Actian Avalanche is offered as a fully managed service, which implies no administrative overhead for organizations. As of this writing, it is available on AWS, Azure, and Google Cloud, as well as on-prem.
The measure of Actian Avalanche compute power is known as Avalanche Units (AU), which you pay for on an hourly basis when the compute resources are being used. You can spin up warehouses of varying sizes from 4 AU to 128AU. Warehouse sizes can be scaled up and down as business needs change. Once the compute warehouse goes inactive, you no longer pay. At the time of this writing, Avalanche is priced at $1.99 per AU per hour. Storage cost is separate.
Amazon Redshift
Amazon Web Services Redshift was the first managed data warehouse cloud service and continues to get a high level of mindshare in this category. It indeed ticks all the table stakes boxes for a cloud analytic database. Amazon Redshift is a fit for organizations needing a data warehouse with little to no administrative overhead and a clear, consistent pricing model. Amazon Web Services supports most of the databases in this report and then some.

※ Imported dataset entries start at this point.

(** [*(int * )(buf + off)] on a little-endian machine. *)
Definition load_int (buf : list Z) (off : Z) : option Z :=
  b0 ← buf_get buf off;
  b1 ← buf_get buf (off + 1);
  b2 ← buf_get buf (off + 2);
  b3 ← buf_get buf (off + 3);
  Some (to_int (b0 + 2 ^ 8 * b1 + 2 ^ 16 * b2 + 2 ^ 24 * b3)).

Definition store_int (buf : list Z) (off v : Z) : option (list Z) :=
  let u := v mod 2 ^ 32 in
  buf ← buf_set buf off (u mod 2 ^ 8);
  buf ← buf_set buf (off + 1) (u / 2 ^ 8 mod 2 ^ 8);
  buf ← buf_set buf (off + 2) (u / 2 ^ 16 mod 2 ^ 8);
  buf_set buf (off + 3) (u / 2 ^ 24 mod 2 ^ 8).

(** [memcpy(dst + doff, src + soff, n)]; the length is a [size_t], so a
    negative [int] length is a length far beyond any object. *)
Definition memcpy (dst : list Z) (doff : Z) (src : list Z) (soff n : Z)
  : option (list Z) :=
  if (0 <=? n) && (0 <=? doff) && (0 <=? soff)
     && (doff + n <=? zlen dst) && (soff + n <=? zlen src)
  then Some (take (Z.to_nat doff) dst
             ++ take (Z.to_nat n) (drop (Z.to_nat soff) src)
             ++ drop (Z.to_nat (doff + n)) dst)
  else None.

(** [memset(dst + off, c, n)]. *)
Definition memset (dst : list Z) (off c n : Z) : option (list Z) :=
  if (0 <=? n) && (0 <=? off) && (off + n <=? zlen dst)
  then Some (take (Z.to_nat off) dst ++ repeat c (Z.to_nat n)
             ++ drop (Z.to_nat (off + n)) dst)
  else None.

(** A C string: the characters before the first NUL. *)
Fixpoint c_str (s : list Z) : list Z :=
  match s with
  | [] => []
  | c :: s' => if c =? 0 then [] else c :: c_str s'
  end.

(** [strcmp(buf + off, s) == 0] for a NUL-free [s]. *)
Fixpoint streq_at (buf : list Z) (off : Z) (s : list Z) : option bool :=
  match s with
  | [] => c ← buf_get buf off; Some (c =? 0)
  | x :: s' =>
      c ← buf_get buf off;
      if c =? x then streq_at buf (off + 1) s' else Some false
  end.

We tested the latest RA3 Redshift engine, which introduced a new managed storage layer that is an upgrade from the tighter coupled storage on the older DS2 and DC2 instance types. For Redshift, we paid an hourly rate for when the cluster was running, but it also has a pause feature to stop billing.
Azure Synapse Analytics
On Azure Synapse Analytics, formerly known as Azure SQL Data Warehouse, storage is separate from the compute Data Warehouse Unit (DWU). This enables Azure Synapse to scale columnar storage capacity and compute resources independently. This capability adjusts to various workload demands, offering potential cost savings when demand is low. Synapse can pause and resume compute billing, in which only storage is billed during the paused time. Synapse achieves good balance in both configurability and simplicity, in a way that is both easy to administer and flexible in handling almost any usage pattern.
With Synapse, you can scale the compute DWU on the fly. We paid an hourly rate for the time when our cluster was active, but there is also a separate data storage charge for the SQL database underneath the Synapse engine.
Google BigQuery
Google BigQuery is a managed service with some interesting distinctions. Google abstracts the details of the underlying hardware, database, and all configurations. BigQuery is a hands-off database without indexes or column constraints. Defragmentation and system tuning are not required. A serverless solution, Google Cloud manages the servers in a fully hands-off manner for the customer, dynamically allocating storage and compute resources. The customer does not define nodes or the capacity of the BigQuery instance. The provisioning of compute is particularly fast and seamless.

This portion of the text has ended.